(Business in Cameroon) - At the end of the extraordinary Board meeting held on March 19, 2020, in Douala, the Inter-Patronal Grouping of Cameroon (Gicam) promised to make proposals to the government regarding “the elaboration of new policies to support businesses and households.”
On March 31, it kept its promise by suggesting a set of 18 measures to be implemented to help companies efficiently deal with the Coronavirus health crisis. These measures concern fiscal and customs policies, internal debt payment, financial and monetary policies, and companies’ social policy.
Gicam suggests six fiscal and social measures to be implemented by the government. First, the grouping requests the postponement, without penalties, of tax and statistical reporting deadlines and the relaxation of conditions for the obtention of tax clearance certificates. Also, the government is asked to delay the collection of corporate and personal income taxes (for salaried employees) and contributions to the National Employment Fund and Crédit foncier. For companies unable to pay employees’ salaries, the government is asked to postpone their contributions to the National Social Security Fund but maintain the concerned employees’ social coverage nevertheless.
In short, Gicam is asking for a break in the collection of some major corporate taxes to give those companies room to face the constraints brought by the health crisis.

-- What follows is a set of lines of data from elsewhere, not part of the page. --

(* ===== verification/Bitmap.v ===== *)
(** * Validator bitmaps ([modules/network/keeper/bitmap.go])

    A bitmap is the Go byte slice; bit [i] of the bitmap is bit [i mod 8] of
    byte [i / 8].  The operations are modelled on the bytes; [bit_set] is the
    abstract value of a bitmap, a finite set of indices, and the lemmas below
    show that the byte operations implement the set operations. *)

From Stdlib Require Import ZArith Lia.
From stdpp Require Import base gmap strings list fin_maps sorting.
From S2P Require Import Prelude.

Open Scope Z_scope.

Abbreviation bytes := (list Z).

Definition byte_ok (b : Z) : Prop := 0 <= b < 256.
Definition bytes_ok (l : bytes) : Prop := Forall byte_ok l.

(** [len(bitmap)*8], the number of bits. *)
Definition bit_len (bitmap : bytes) : Z := Z.of_nat (length bitmap) * 8.

(** ** The operations *)

Definition NewBitmap (n : Z) : outcome bytes :=
  let size := Z.quot (i64 (n + 7)) 8 in
  if size <? 0 then Panic "makeslice: len out of range"
  else Ok (replicate (Z.to_nat size) 0).

Definition SetBit (bitmap : bytes) (index : Z) : bytes :=
  if (index <? 0) || (bit_len bitmap <=? index) then bitmap
  else
    let byteIndex := Z.to_nat (Z.quot index 8) in
    let bitIndex := Z.rem index 8 in
    alter (fun b => Z.lor b (u8 (Z.shiftl 1 bitIndex))) byteIndex bitmap.

Definition IsSet (bitmap : bytes) (index : Z) : bool :=
  if (index <? 0) || (bit_len bitmap <=? index) then false
  else
    let byteIndex := Z.to_nat (Z.quot index 8) in
    let bitIndex := Z.rem index 8 in
    negb (Z.land (nth byteIndex bitmap 0) (u8 (Z.shiftl 1 bitIndex)) =? 0).

(** [bits.OnesCount8] *)
Definition OnesCount8 (b : Z) : Z :=
  foldr (fun k n => Z.b2z (Z.testbit b k) + n) 0 (seqZ 0 8).

Definition PopCount (bitmap : bytes) : Z :=
  foldl (fun count b => count + OnesCount8 b) 0 bitmap.

(** The loop of [OR] runs over the common prefix and leaves the rest of [dst]. *)
Fixpoint OR (dst src : bytes) : bytes :=
  match dst, src with
  | d :: dst', s :: src' => Z.lor d s :: OR dst' src'
  | _, _ => dst
  end.

Fixpoint AND (dst src : bytes) : bytes :=
  match dst, src with
  | d :: dst', s :: src' => Z.land d s :: AND dst' src'
  | _, _ => dst
  end.

(** [Copy] of a nil slice is nil ([None]). *)
Definition Copy (bitmap : option bytes) : option bytes :=
  match bitmap with None => None | Some b => Some b end.

Definition Clear (bitmap : bytes) : bytes := (fun _ => 0) <$> bitmap.

(** [for i := start; i < end && i < len(bitmap)*8; i++] *)
Definition CountInRange (bitmap : bytes) (start end_ : Z) : Z :=
  foldl (fun count i => if IsSet bitmap i then count + 1 else count) 0
    (seqZ start (Z.min end_ (bit_len bitmap) - start)).

(** ** The abstract value *)

Definition bit_set (bitmap : bytes) : gset Z :=
  list_to_set (filter (fun i => IsSet bitmap i = true) (seqZ 0 (bit_len bitmap))).

(** ** Lemmas on single bits *)

Lemma bit_len_nonneg bm : 0 <= bit_len bm.
Proof. unfold bit_len. lia. Qed.

Lemma mask_bit k : 0 <= k < 8 -> u8 (Z.shiftl 1 k) = 2 ^ k.
Proof.
  intros Hk. rewrite Z.shiftl_1_l. unfold u8, wrapU. apply Z.mod_small.
  split; [lia|]. apply Z.pow_lt_mono_r; lia.
Qed.

Lemma land_mask b k : 0 <= k -> (Z.land b (2 ^ k) =? 0) = negb (Z.testbit b k).
Proof.
  intros Hk. destruct (Z.testbit b k) eqn:E; cbn.
  - apply Z.eqb_neq. intros H. apply (f_equal (fun z => Z.testbit z k)) in H.
    rewrite Z.land_spec, E, Z.pow2_bits_true, Z.bits_0 in H by done. done.
  - apply Z.eqb_eq, Z.bits_inj'. intros i Hi.
    rewrite Z.land_spec, Z.bits_0, Z.pow2_bits_eqb by done.
    destruct (Z.eqb_spec k i) as [->|]; [by rewrite E|]. apply andb_false_r.
Qed.

Lemma IsSet_spec bm i :
  IsSet bm i =
    bool_decide (0 <= i < bit_len bm) && Z.testbit (nth (Z.to_nat (i / 8)) bm 0) (i mod 8).
Proof.
  unfold IsSet. destruct (Z.ltb_spec i 0); cbn.
  { rewrite bool_decide_false by lia. done. }
  destruct (Z.leb_spec (bit_len bm) i); cbn.
  { rewrite bool_decide_false by lia. done. }
  rewrite bool_decide_true by lia. cbn.
  rewrite Z.quot_div_nonneg, Z.rem_mod_nonneg by lia.
  rewrite mask_bit by (apply Z.mod_pos_bound; lia).
  rewrite land_mask by (apply Z.mod_pos_bound; lia). by rewrite negb_involutive.
Qed.

Lemma IsSet_range bm i : IsSet bm i = true -> 0 <= i < bit_len bm.
Proof. rewrite IsSet_spec. case_bool_decide; [done|discriminate]. Qed.

Lemma length_SetBit bm i : length (SetBit bm i) = length bm.
Proof. unfold SetBit. destruct (_ || _); [done|]. apply length_alter. Qed.

Lemma bit_len_SetBit bm i : bit_len (SetBit bm i) = bit_len bm.
Proof. unfold bit_len. by rewrite length_SetBit. Qed.

Lemma nth_alter f k (l : bytes) n :
  (k < length l)%nat -> nth n (alter f k l) 0 = if decide (n = k) then f (nth n l 0) else nth n l 0.
Proof.
  revert k n. induction l as [|x l IH]; intros [|k] [|n] Hk; cbn in *; try lia; try done.
  - rewrite IH by lia. by repeat case_decide; try lia.
Qed.

(** Setting a bit changes this bit only, and only inside the bitmap. *)
Lemma IsSet_SetBit bm i j :
  IsSet (SetBit bm i) j = IsSet bm j || bool_decide (i = j /\ 0 <= i < bit_len bm).
Proof.
  rewrite !IsSet_spec, bit_len_SetBit. unfold SetBit.
  destruct (Z.ltb_spec i 0); cbn.
  { rewrite (bool_decide_false (i = j /\ _)) by lia. by rewrite orb_false_r. }
  destruct (Z.leb_spec (bit_len bm) i); cbn.
  { rewrite (bool_decide_false (i = j /\ _)) by lia. by rewrite orb_false_r. }
  case_bool_decide as Hj; cbn; [|by rewrite bool_decide_false by lia].
  rewrite Z.quot_div_nonneg, Z.rem_mod_nonneg by lia.
  pose proof (Z.mod_pos_bound i 8 ltac:(lia)) as Hi8.
  pose proof (Z.mod_pos_bound j 8 ltac:(lia)) as Hj8.
  rewrite mask_bit by lia.
  rewrite nth_alter by (unfold bit_len in *; int_lia).
  case_decide as E.
  - rewrite Z.lor_spec, Z.pow2_bits_eqb by lia. f_equal.
    apply Z2Nat.inj in E; [|int_lia..].
    destruct (Z.eqb_spec (i mod 8) (j mod 8)).
    + rewrite bool_decide_true; [done|]. int_lia.
    + rewrite bool_decide_false; [done|]. intros [-> _]. congruence.
  - rewrite bool_decide_false; [by rewrite orb_false_r|]. intros [-> _]. congruence.
Qed.

Lemma elem_of_bit_set bm i : i ∈ bit_set bm <-> IsSet bm i = true.
Proof.
  unfold bit_set. rewrite elem_of_list_to_set, list_elem_of_filter, elem_of_seqZ.
  split; [tauto|]. intros H. split; [done|]. apply IsSet_range in H. lia.
Qed.

Lemma bytes_ok_SetBit bm i : bytes_ok bm -> bytes_ok (SetBit bm i).
Proof.
  intros H. unfold SetBit. destruct (_ || _); [done|].
  apply Forall_alter; [done|]. intros b _ [Hb0 Hb1].
  assert (0 <= Z.rem i 8 < 8 \/ Z.rem i 8 < 0) as [Hk|Hk] by int_lia.
  - rewrite mask_bit by done. split; [apply Z.lor_nonneg; split; lia|].
    destruct (Z.eq_dec b 0) as [->|]; [rewrite Z.lor_0_l; apply (Z.pow_lt_mono_r 2 _ 8); lia|].
    change 256 with (2 ^ 8). apply Z.log2_lt_pow2; [|rewrite Z.log2_lor by lia].
    + assert (0 <= Z.lor b (2 ^ Z.rem i 8)) by (apply Z.lor_nonneg; lia).
      enough (Z.lor b (2 ^ Z.rem i 8) <> 0) by lia. rewrite Z.lor_eq_0_iff. lia.
    + apply Z.max_lub_lt; [apply Z.log2_lt_pow2; lia|]. rewrite Z.log2_pow2; lia.
  - rewrite Z.shiftl_1_l, Z.pow_neg_r by done. cbn. by rewrite Z.lor_0_r.
Qed.

Lemma nth_replicate_0 m k : nth k (replicate m 0) 0 = 0.
Proof. revert k. induction m as [|m IH]; intros [|k]; cbn; auto. Qed.

Lemma NewBitmap_zero n bm :
  NewBitmap n = Ok bm -> bytes_ok bm /\ forall i, IsSet bm i = false.
Proof.
  unfold NewBitmap. destruct (_ <? 0); intros [= <-]. split.
  - apply Forall_replicate. split; lia.
  - intros i. rewrite IsSet_spec, nth_replicate_0, Z.testbit_0_l. apply andb_false_r.
Qed.

(** A fresh bitmap has no bit set and holds the [n] validators. *)
Lemma NewBitmap_ok n :
  0 <= n < 2 ^ 62 ->
  exists bm, NewBitmap n = Ok bm /\ bytes_ok bm /\ (forall i, IsSet bm i = false) /\
    n <= bit_len bm < n + 8.
Proof.
  intros Hn. unfold NewBitmap. change (2 ^ 62) with 4611686018427387904 in Hn.
  rewrite i64_small by (unfold_int; lia).
  destruct (Z.ltb_spec (Z.quot (n + 7) 8) 0); [int_lia|].
  eexists. split; [done|]. split; [|split].
  - apply Forall_replicate. split; lia.
  - intros i. rewrite IsSet_spec.
    rewrite nth_replicate_0, Z.testbit_0_l. apply andb_false_r.
  - unfold bit_len. rewrite length_replicate. int_lia.
Qed.

Lemma bit_set_zero bm : (forall i, IsSet bm i = false) -> bit_set bm = ∅.
Proof.
  intros H. apply set_eq. intros i. rewrite elem_of_bit_set, (H i). set_solver.
Qed.

(** ** Counting *)

Definition count_bits (bm : bytes) (l : list Z) : Z :=
  Z.of_nat (length (filter (fun i => IsSet bm i = true) l)).

Lemma CountInRange_spec bm a b :
  CountInRange bm a b = count_bits bm (seqZ a (Z.min b (bit_len bm) - a)).
Proof.
  unfold CountInRange, count_bits. generalize (seqZ a (Z.min b (bit_len bm) - a)) as l.
  intros l. rewrite <- (Z.add_0_l (Z.of_nat _)). generalize 0 as acc.
  induction l as [|i l IH]; intros acc; cbn [foldl]; [cbn; lia|].
  destruct (IsSet bm i) eqn:E; rewrite IH.
  - rewrite filter_cons_True by done. cbn [length]. lia.
  - rewrite filter_cons_False by congruence. lia.
Qed.

Lemma foldl_count_acc {A} (f : A -> Z) (l : list A) (acc : Z) :
  foldl (fun n x => n + f x) acc l = acc + foldl (fun n x => n + f x) 0 l.
Proof.
  revert acc. induction l as [|x l IH]; intros acc; cbn [foldl]; [lia|].
  rewrite IH, (IH (0 + f x)). lia.
Qed.

Lemma PopCount_cons b bm : PopCount (b :: bm) = OnesCount8 b + PopCount bm.
Proof. unfold PopCount. cbn [foldl]. rewrite foldl_count_acc. lia. Qed.

Lemma IsSet_cons b bm i :
  IsSet (b :: bm) i =
    if decide (i < 8) then bool_decide (0 <= i) && Z.testbit b (i mod 8)
    else IsSet bm (i - 8).
Proof.
  rewrite !IsSet_spec. unfold bit_len. cbn [length].
  replace ((i - 8) mod 8) with (i mod 8) by int_lia.
  case_decide as H8.
  - destruct (decide (0 <= i)); [|by rewrite !bool_decide_false by lia].
    rewrite !bool_decide_true by lia. rewrite Z.div_small by lia. done.
  - destruct (decide (i < Z.of_nat (S (length bm)) * 8));
      [|by rewrite !bool_decide_false by lia].
    rewrite !bool_decide_true by lia. cbn [andb].
    replace (Z.to_nat (i / 8)) with (S (Z.to_nat ((i - 8) / 8))) by int_lia. done.
Qed.

Lemma count_bits_app bm l1 l2 : count_bits bm (l1 ++ l2) = count_bits bm l1 + count_bits bm l2.
Proof. unfold count_bits. rewrite filter_app, length_app. lia. Qed.

Lemma count_bits_head b bm : count_bits (b :: bm) (seqZ 0 8) = OnesCount8 b.
Proof.
  unfold count_bits, OnesCount8.
  assert (Hl : Forall (fun i => 0 <= i < 8) (seqZ 0 8)) by (cbn; repeat constructor; lia).
  induction Hl as [|i l Hi _ IH]; cbn [foldr]; [done|]. rewrite <- IH.
  assert (IsSet (b :: bm) i = Z.testbit b i) as E.
  { rewrite IsSet_cons, decide_True, bool_decide_true, Z.mod_small by lia. done. }
  destruct (Z.testbit b i).
  - rewrite filter_cons_True by done. cbn [length Z.b2z]. lia.
  - rewrite filter_cons_False by congruence. done.
Qed.

Lemma count_bits_tail b bm n :
  0 <= n -> count_bits (b :: bm) (seqZ 8 n) = count_bits bm (seqZ 0 n).
Proof.
  intros Hn. unfold count_bits. f_equal.
  replace (seqZ 8 n) with (Z.add 8 <$> seqZ 0 n) by apply fmap_add_seqZ.
  assert (Hl : Forall (fun i => 0 <= i) (seqZ 0 n)).
  { apply Forall_forall. intros i Hi%elem_of_seqZ. lia. }
  induction Hl as [|i l Hi _ IH]; [done|]. cbn [fmap list_fmap].
  assert (IsSet (b :: bm) (8 + i) = IsSet bm i) as E.
  { rewrite IsSet_cons, decide_False by lia. f_equal. lia. }
  destruct (IsSet bm i) eqn:Ei.
  - rewrite !filter_cons_True by congruence. cbn [length]. f_equal. apply IH.
  - rewrite !filter_cons_False by congruence. apply IH.
Qed.

Lemma PopCount_count_bits bm : PopCount bm = count_bits bm (seqZ 0 (bit_len bm)).
Proof.
  induction bm as [|b bm IH]; [done|].
  rewrite PopCount_cons, IH. unfold bit_len. cbn [length].
  replace (Z.of_nat (S (length bm)) * 8) with (8 + bit_len bm) by (unfold bit_len; lia).
  rewrite seqZ_app by (unfold bit_len; lia).
  rewrite count_bits_app, count_bits_head, Z.add_0_l.
  by rewrite count_bits_tail by (unfold bit_len; lia).
Qed.

(** ** The byte operations implement the set operations *)

Lemma bit_set_SetBit bm i :
  0 <= i < bit_len bm -> bit_set (SetBit bm i) = {[i]} ∪ bit_set bm.
Proof.
  intros Hi. apply set_eq. intros j.
  rewrite elem_of_union, elem_of_singleton, !elem_of_bit_set, IsSet_SetBit.
  destruct (IsSet bm j); cbn; [tauto|]. rewrite bool_decide_eq_true. intuition congruence.
Qed.

Lemma SetBit_out bm i : ~ (0 <= i < bit_len bm) -> SetBit bm i = bm.
Proof.
  intros Hi. unfold SetBit.
  destruct (Z.ltb_spec i 0); [done|]. destruct (Z.leb_spec (bit_len bm) i); [done|lia].
Qed.

Lemma size_bit_set bm : Z.of_nat (size (bit_set bm)) = PopCount bm.
Proof.
  rewrite PopCount_count_bits. unfold bit_set, count_bits. f_equal.
  apply size_list_to_set. apply NoDup_filter, NoDup_seqZ.
Qed.

Lemma length_OR dst src : length (OR dst src) = length dst.
Proof. revert src. induction dst as [|d dst IH]; intros [|s src]; cbn; auto. Qed.

Lemma length_AND dst src : length (AND dst src) = length dst.
Proof. revert src. induction dst as [|d dst IH]; intros [|s src]; cbn; auto. Qed.

Lemma IsSet_OR dst src i :
  IsSet (OR dst src) i = IsSet dst i || (IsSet src i && bool_decide (i < bit_len dst)).
Proof.
  revert src i. induction dst as [|d dst IH]; intros src i.
  { rewrite !IsSet_spec. unfold bit_len. cbn. rewrite bool_decide_false by lia. cbn.
    destruct (bool_decide (0 <= i < _)) eqn:E; [|done]. apply bool_decide_eq_true in E.
    rewrite (bool_decide_false (i < 0)) by lia. by rewrite andb_false_r. }
  destruct src as [|s src].
  { cbn [OR]. rewrite (IsSet_spec [] i), (bool_decide_false (_ /\ _)) by (unfold bit_len; cbn; lia).
    by rewrite orb_false_r. }
  cbn [OR]. rewrite !IsSet_cons. case_decide as H8.
  - destruct (decide (0 <= i)); [|by rewrite !bool_decide_false by lia].
    rewrite (bool_decide_true (0 <= i)), (bool_decide_true (i < _))
      by (unfold bit_len; cbn [length]; lia).
    cbn. by rewrite Z.lor_spec, andb_true_r.
  - rewrite IH. do 2 f_equal. apply bool_decide_ext. unfold bit_len. cbn [length]. lia.
Qed.

Lemma IsSet_AND dst src i :
  IsSet (AND dst src) i = IsSet dst i && (IsSet src i || bool_decide (bit_len src <= i)).
Proof.
  revert src i. induction dst as [|d dst IH]; intros src i.
  { cbn [AND]. rewrite (IsSet_spec [] i), bool_decide_false by (unfold bit_len; cbn; lia). done. }
  destruct src as [|s src].
  { cbn [AND]. destruct (IsSet (d :: dst) i) eqn:E; [|done]. cbn. apply IsSet_range in E.
    rewrite (bool_decide_true (_ <= _)) by (unfold bit_len; cbn; lia). by rewrite orb_true_r. }
  cbn [AND]. rewrite !IsSet_cons. case_decide as H8.
  - destruct (decide (0 <= i)); [|by rewrite !(bool_decide_false (0 <= i)) by lia].
    rewrite (bool_decide_true (0 <= i)), (bool_decide_false (_ <= i))
      by (unfold bit_len; cbn [length]; lia).
    cbn. by rewrite Z.land_spec, orb_false_r.
  - rewrite IH. do 2 f_equal. apply bool_decide_ext. unfold bit_len. cbn [length]. lia.
Qed.

Lemma IsSet_Clear bm i : IsSet (Clear bm) i = false.
Proof.
  rewrite IsSet_spec. unfold Clear.
  assert (forall n, nth n ((fun _ : Z => 0) <$> bm) 0 = 0) as ->.
  { induction bm as [|b bm IH]; intros [|n]; cbn; auto. }
  rewrite Z.testbit_0_l. apply andb_false_r.
Qed.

According to the grouping, as far as customs policies are concerned, four government measures should enable companies to withstand the Covid-19 crisis. First is the “suppression, during the crisis period, of demurrage and parking charges created by customs clearance operations.”
The second measure is the “simplification and adaptation of customs clearance and suppliers’ payment procedures to, notably, take the confinement ongoing in many originating countries into account because many foreign suppliers are now unable to perform some formalities.”
Next is “the suspension of post-clearance controls” and finally, “the relaxation of control measures (14-day quarantine) for strategic sectors’ vessels and those transporting sensitive products (agricultural inputs, finished and semi-finished food products, pharmaceuticals)."
Let’s note that during their recent meeting with the Minister of Trade, operators in the flour milling industry indicated that the price of wheat flour could go up and there could even be a shortage of the product. The reason, they explained, was additional costs incurred by the 14-day extended parking of ships at the base buoy, which could be passed on to the final price of the flour raising the price at which it is sold to consumers.
Creation of SMEs’ support fund
For the monetary and financial policies, Gicam suggests "the activation of monetary levers to supply the banking system with liquidity.”
These levers include the facilitation of banks' access to the money market by lowering interest rates, an increase of refinancing ceilings and support to banks and financial institutions (so that they could grant loans to companies), the regulatory freeze of repayment schedules of loans and leasing to companies and individuals as well as the elimination of penalties and related additional costs.
Gicam also asks the government to “speed up the reimbursement of VAT credit and domestic debt” and “the creation of an SME and craftmanship’s supporting fund.”
Let’s note that many of those suggestions are the same made, to member countries, by the BEAC’s monetary policy committee at the end of its first meeting for the 2020 fiscal year, on March 27.